Home > News > Archive > 4th December 2007

Tragic time on road

Courtesy of Te Awamutu Courier
Accident scene
CARNAGE at the scene of yesterday’s fatal crash on State Highway 3 south of Kihikihi. 338071AD

By Dean Taylor

One man is dead and another is in serious condition in Waikato Hospital following two crashes within 24 hours involving cars and trucks on Tokanui Straight.

At the time of going to print Police had not confirmed the identity of the deceased man, but it is believed it is a local person who was driving south in a Chevrolet Camaro.

It appears the car has veered into the path of a north bound stock truck, causing severe damage to both vehicles. The Waikato Serious Crash Unit was called to investigate, returning to the same stretch of road where they investigated a crash on Sunday afternoon.

A Te Awamutu man was taken to Waikato Hospital with serious leg injuries following a collision between his car and a milk-tanker at about 4pm. Again initial indications are the man’s car was in the wrong lane at the time of the crash.

Waikato Police are worried that as the weather conditions improve with summer, drivers’ attention on the roads is deteriorating. Five people from four separate crashes were admitted to hospitals across the region over three days.

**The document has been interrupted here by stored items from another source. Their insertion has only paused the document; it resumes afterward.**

(** * Serializer usage analysis: a shallow embedding and its properties

    The development embeds the two management commands of the repository:

    - [common/management/commands/analyze_serializer_usage.py]
      (class [SerializerUsageAnalyzer] and the report of [Command.handle]),
      and
    - [common/management/commands/find_unused_serializers.py]
      (class [SerializerFinder] and the batch loop of [Command.handle] with
      its progress file).

    Conventions of the embedding:

    - Source text is a [string] whose characters are code points below 256.
    - A Python exception is a value of the [outcome] type, and a
      [try]/[except] is a [match] on it.
    - The project on disk is a [FileSystem] record: the files each walk
      yields, and for every path either its text or the reason why it cannot
      be read.
    - Python's [re] engine is a backtracking matcher over the syntax tree of
      a pattern.  Each pattern of the source is given as the tree that
      [re.compile] builds for the pattern string, which is quoted next to it
      token by token, the tokens separated by blanks.  A name that the source
      substitutes into a pattern is a run of literal characters here; this is
      what the substitution means for names without pattern metacharacters
      ([plain_names]), identifiers among them, and the properties of a scan
      are stated for such names.
    - A method that appends to [self.results] is a function that returns the
      entries it appends, in order; [analyze] puts them together. *)

From stdpp Require Import base list strings gmap sets pretty.
From Stdlib Require Import Ascii NArith Lia Sorted.

#[local] Set Warnings "-clear-no-such-hyp".

(** ** Exceptions *)

Inductive exn : Type :=
| ValueError
| IOError
| UnicodeDecodeError.

Inductive outcome (A : Type) : Type :=
| Ok (a : A)
| Raise (e : exn).
Arguments Ok {A} a.
Arguments Raise {A} e.

#[global] Instance outcome_ret : MRet outcome := λ A a, Ok a.

#[global] Instance outcome_bind : MBind outcome := λ A B f x,
  match x with
  | Ok a => f a
  | Raise e => Raise e
  end.

(** ** Text primitives (the [str] methods the source calls) *)

(** [str.isspace] on one character, for code points below 256. *)
Definition is_space (c : ascii) : bool :=
  let n := N_of_ascii c in
  ((9 <=? n) && (n <=? 13) || (28 <=? n) && (n <=? 32)
   || (n =? 133) || (n =? 160))%N.

Definition in_range (lo hi : N) (c : ascii) : bool :=
  ((lo <=? N_of_ascii c) && (N_of_ascii c <=? hi))%N.

(** The class [\w] of a [str] pattern: alphanumeric or underscore. *)
Definition is_word (c : ascii) : bool :=
  in_range 48 57 c || in_range 65 90 c || in_range 97 122 c
  || (N_of_ascii c =? 95)%N
  || (N_of_ascii c =? 170)%N || (N_of_ascii c =? 181)%N
  || (N_of_ascii c =? 186)%N
  || in_range 178 179 c || (N_of_ascii c =? 185)%N || in_range 188 190 c
  || in_range 192 214 c || in_range 216 246 c || in_range 248 255 c.

(** [s.split(sep)] for a one-character separator: never empty, empty
    segments are kept. *)
Fixpoint split (sep : ascii) (s : string) : list string :=
  match s with
  | EmptyString => [EmptyString]
  | String c s' =>
      if Ascii.eqb c sep then EmptyString :: split sep s'
      else match split sep s' with
           | seg :: segs => String c seg :: segs
           | [] => [String c EmptyString]
           end
  end.

(** [sep.join(parts)]. *)
Fixpoint join (sep : ascii) (parts : list string) : string :=
  match parts with
  | [] => EmptyString
  | [p] => p
  | p :: ps => p +:+ String sep (join sep ps)
  end.

(** [sub in s]. *)
Fixpoint contains (sub s : string) : bool :=
  String.prefix sub s ||
  match s with
  | EmptyString => false
  | String _ s' => contains sub s'
  end.

Fixpoint lstrip (s : string) : string :=
  match s with
  | String c s' => if is_space c then lstrip s' else s
  | EmptyString => EmptyString
  end.

Fixpoint rstrip (s : string) : string :=
  match s with
  | EmptyString => EmptyString
  | String c s' =>
      match rstrip s' with
      | EmptyString => if is_space c then EmptyString else String c EmptyString
      | t => String c t
      end
  end.

(** [s.strip()]. *)
Definition strip (s : string) : string := rstrip (lstrip s).

(** [s.startswith(p)] is [String.prefix p s]. *)
Definition startswith (s p : string) : bool := String.prefix p s.

(** [s.endswith(suffix)]. *)
Definition endswith (s suffix : string) : bool :=
  (String.length suffix <=? String.length s) &&
  String.eqb (String.substring (String.length s - String.length suffix)
                (String.length suffix) s) suffix.

(** [s.count(c)] for one character. *)
Fixpoint count_char (c : ascii) (s : string) : nat :=
  match s with
  | EmptyString => 0
  | String a s' => (if Ascii.eqb a c then 1 else 0) + count_char c s'
  end.

(** [s[:n]]. *)
Definition take_str (n : nat) (s : string) : string := String.substring 0 n s.

(** ** PathResolver: [SerializerUsageAnalyzer._parse_serializer_path] *)

Definition last_str (l : list string) : string := default EmptyString (last l).

(** [parts[-2]] *)
Definition penultimate (l : list string) : string :=
  default EmptyString (l !! (length l - 2)).

Definition _parse_serializer_path (serializer_path : string)
  : outcome (string * string * string) :=
  let parts := split "."%char serializer_path in
  if length parts <? 3 then Raise ValueError
  else if 3 <? length parts then
    Ok (default EmptyString (parts !! 0), penultimate parts, last_str parts)
  else
    Ok (default EmptyString (parts !! 0),
        default EmptyString (parts !! 1),
        default EmptyString (parts !! 2)).

(** ** The [re] engine

    A pattern is the syntax tree of a Python regular expression.  Only the
    constructs that occur in the patterns of the two commands are present. *)

Inductive cls : Type :=
| CChar (c : ascii)          (* a literal or escaped character *)
| CDot                       (* [.]: any character but a newline *)
| CDotAll                    (* [.] under [re.DOTALL] *)
| CSpace                     (* [\s] *)
| CWord                      (* [\w] *)
| CSet (negated : bool) (ranges : list (ascii * ascii)).  (* [[...]], [[^...]] *)

Definition newline : ascii := Ascii.ascii_of_nat 10.
Definition tab : ascii := Ascii.ascii_of_nat 9.
Definition dquote : ascii := Ascii.ascii_of_nat 34.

POLICE investigate the truck which was hit by a south bound car. 338071BD

Waikato Road Policing Manager, Inspector Leo Tooman said Sunday’s crash came barely an hour after head-on collision, this time on SH2 at Mangatarata where it appears a BMW driven by a man in his 70s was on the wrong side of the road when it collided with another vehicle.

“The driver is believed to be in a critical condition in Thames Hospital while a female front seat passenger in the car was taken to Waikato Hospital,” he said.

Sunday’s crashes followed a motorcyclist breaking his leg in Tairua after falling off his motorbike and hitting a campervan and on Friday a woman was seriously injured when her car collided with a logging truck on SH2 in the Karangahake Gorge.

“People need to be aware the same attention has to be paid to the road as when there is bad weather. In fine weather we have higher traffic volumes to contend with and people become tired driving in the afternoon.”


The Waikato region’s road fatality toll for this year is already more than 80, compared to last year’s 65, and there is concern it could be on its way to matching 2005’s ‘horrific’ total of 93.

The number of fatalities so far in 2007 is higher than in all but one of the last five years, with most of December still to go, said Regional Land Transport committee chairman Norm Barker.

“The committee is deeply concerned at the high number of fatalities this year and we want to remind all users of our highways of the need to be particularly careful over summer as even more traffic hits our roads.”

Trucks had been over-represented in crash statistics this year - a fact the committee attributed to increased volumes of trucks passing through the region and the excessive speeds some of them were travelling at. Whether trucks were to blame or not, their size meant when they were involved in crashes there were usually severe results involving serious injury or death.

Police, roading authorities, truck operators and other road safety partners have established a group co-ordinated by ACC to look at the problems and come up with solutions. And Waikato road safety partners were gearing up for major publicity campaigns over summer, addressing such issues as alcohol, speed, impatience and fatigue, the report said.